To get the most out of our clusters for machine learning applications, special care must be taken. A cluster is a complicated beast that is very different from your local machine that you use for prototyping. Notably, a cluster uses a distributed filesystem, linking many storage devices seamlessly. Accessing a file on /project feels the same as accessing one from the current node; but under the hood, these two IO operations have very different performance implications. In short, you need to choose wisely where to put your data.
The sections below are a starting point for machine learning practitioners looking for solutions, or just getting started working with our clusters.
Python
Python is very popular in the field of machine learning. If you (plan to) use it on our clusters, please refer to our documentation about Python to get important information about Python versions, virtual environments on login or on compute nodes, multiprocessing, Anaconda, Jupyter, etc.

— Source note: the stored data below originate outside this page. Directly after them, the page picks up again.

(** The successor of a step in the order of the wizard. *)
Definition next (s : step) : option step :=
  match s with
  | stepBudget => Some stepContext
  | stepContext => Some stepReasoning
  | stepReasoning => Some stepVision
  | stepVision => Some stepResults
  | stepResults => None
  end.

(** Before the results, the list shows one row per choice and the cursor is
    on one of them. *)
Definition cursorOnChoice (m : model) : Prop :=
  m_step m <> stepResults ->
  (rows (m_list m) = List.length (choices m) /\
   Index (m_list m) < rows (m_list m))%nat.

End ModelSelector.

(** ** chat-bot: the session tracker *)

Module ChatBot.
Import catwalk.

(** [openai.ChatCompletionMessage], with the three role constants of the
    client library. *)
Record ChatCompletionMessage := {
  Role : string;
  Content : string
}.

Definition ChatMessageRoleSystem : string := "system".
Definition ChatMessageRoleUser : string := "user".
Definition ChatMessageRoleAssistant : string := "assistant".

Record chatSession := {
  provider : Provider;
  model : Model;
  messages : list ChatCompletionMessage;
  totalTokens : Z;
  totalCost : float
}.

Record ChatCompletionRequest := {
  reqModel : string;
  reqMessages : list ChatCompletionMessage;
  reqMaxTokens : Z
}.

(** What a successful completion call returns: the messages of its choices
    and the usage counts. *)
Record ChatCompletionResponse := {
  Choices : list ChatCompletionMessage;
  PromptTokens : Z;
  CompletionTokens : Z
}.

(** The external completion call. It is not a function of the request
    alone, so a client is indexed by the number of calls made before;
    [None] is an error. *)
Definition client : Type :=
  nat -> ChatCompletionRequest -> option ChatCompletionResponse.

Record apiResponse := {
  content : string;
  inputTokens : Z;
  outputTokens : Z;
  cost : float
}.

Definition calculateCost (model : Model) (inputTokens outputTokens : Z) : float :=
  let inputCost := (F64.of_int inputTokens * CostPer1MIn model / 1000000)%float in
  let outputCost := (F64.of_int outputTokens * CostPer1MOut model / 1000000)%float in
  (inputCost + outputCost)%float.

(** [sendMessage]; [maxTokens] is the value of the flag and [calls] the
    number of completion calls made so far. [None] is either error
    return. The session is only read. *)
Definition sendMessage (c : client) (calls : nat) (maxTokens : Z)
    (session : chatSession) : option apiResponse :=
  let req :=
    {| reqModel := ID (model session);
       reqMessages := messages session;
       reqMaxTokens :=
         if maxTokens >? 0 then maxTokens
         else if DefaultMaxTokens (model session) >? 0
              then DefaultMaxTokens (model session)
              else 0 |} in
  match c calls req with
  | None => None
  | Some resp =>
      match Choices resp with
      | [] => None
      | first :: _ =>
          let inputTokens := PromptTokens resp in
          let outputTokens := CompletionTokens resp in
          Some {| content := Content first;
                  inputTokens := inputTokens;
                  outputTokens := outputTokens;
                  cost := calculateCost (model session) inputTokens outputTokens |}
      end
  end.

Definition setMessages (s : chatSession) (ms : list ChatCompletionMessage)
    : chatSession :=
  {| provider := provider s; model := model s; messages := ms;
     totalTokens := totalTokens s; totalCost := totalCost s |}.

(** [handleCommand]: the session after the command and the returned
    boolean ([false] only for the quit commands). *)
Definition handleCommand (session : chatSession) (cmd : string)
    : chatSession * bool :=
  let c := strings.ToLower cmd in
  if String.eqb c "/quit" || String.eqb c "/exit" || String.eqb c "/q" then
    (session, false)
  else if String.eqb c "/clear" then
    let systemMsg :=
      match messages session with
      | first :: _ =>
          if String.eqb (Role first) ChatMessageRoleSystem
          then firstn 1 (messages session)
          else []
      | [] => []
      end in
    (setMessages session systemMsg, true)
  else if String.eqb c "/cost" then (session, true)
  else if String.eqb c "/help" then (session, true)
  else (session, true).

(** The session with the user message appended, as the loop does before
    the completion call: [session.messages = append(session.messages, ...)]. *)
Definition withUserMessage (session : chatSession) (input : string)
    : chatSession :=
  setMessages session
    (messages session ++ [{| Role := ChatMessageRoleUser; Content := input |}]).

(** What [reader.ReadString] returns to the loop. *)
Inductive readResult :=
| ReadLine (line : string)
| ReadEOF
| ReadError.

(** Where the loop stands after the inputs given to it. *)
Inductive loopState :=
| Reading (session : chatSession) (calls : nat)   (* blocked on the next read *)
| Returned (session : chatSession)                (* the function returned *)
| FatalExit.                                      (* log.Fatalf *)

(** One pass through the body of the loop of [runChatLoop] for a line that
    was read. *)
Definition exchange (c : client) (maxTokens : Z) (session : chatSession)
    (calls : nat) (line : string) : loopState :=
  let input := strings.TrimSpace line in
  if String.eqb input "" then Reading session calls
  else if strings.HasPrefix input "/" then
    let '(session, continue) := handleCommand session input in
    if continue then Reading session calls else Returned session
  else
    let session := withUserMessage session input in
    match sendMessage c calls maxTokens session with
    | None =>
        let session :=
          setMessages session
            (firstn (List.length (messages session) - 1) (messages session)) in
        Reading session (S calls)
    | Some response =>
        let session :=
          setMessages session
            (messages session ++
             [{| Role := ChatMessageRoleAssistant;
                 Content := content response |}]) in
        let session :=
          {| provider := provider session; model := model session;
             messages := messages session;
             totalTokens :=
               wrap64 (totalTokens session +
                       wrap64 (inputTokens response + outputTokens response));
             totalCost := (totalCost session + cost response)%float |} in
        Reading session (S calls)
    end.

Useful information about software packages
Please refer to the page of your machine learning package of choice for useful information about how to install, common pitfalls, etc.:
Datasets containing lots of small files (e.g. image datasets)
In machine learning, it is common to have to manage very large collections of files, meaning hundreds of thousands or more. The individual files may be fairly small, e.g. less than a few hundred kilobytes. In these cases, problems arise:
- Filesystem quotas on Compute Canada clusters limit the number of filesystem objects;
- Your software could become be significantly slowed down from streaming lots of small files from /project (or /scratch) to a compute node.
On a distributed filesystem, data should be stored in large single-file archives. On this subject, please refer to Handling large collections of files.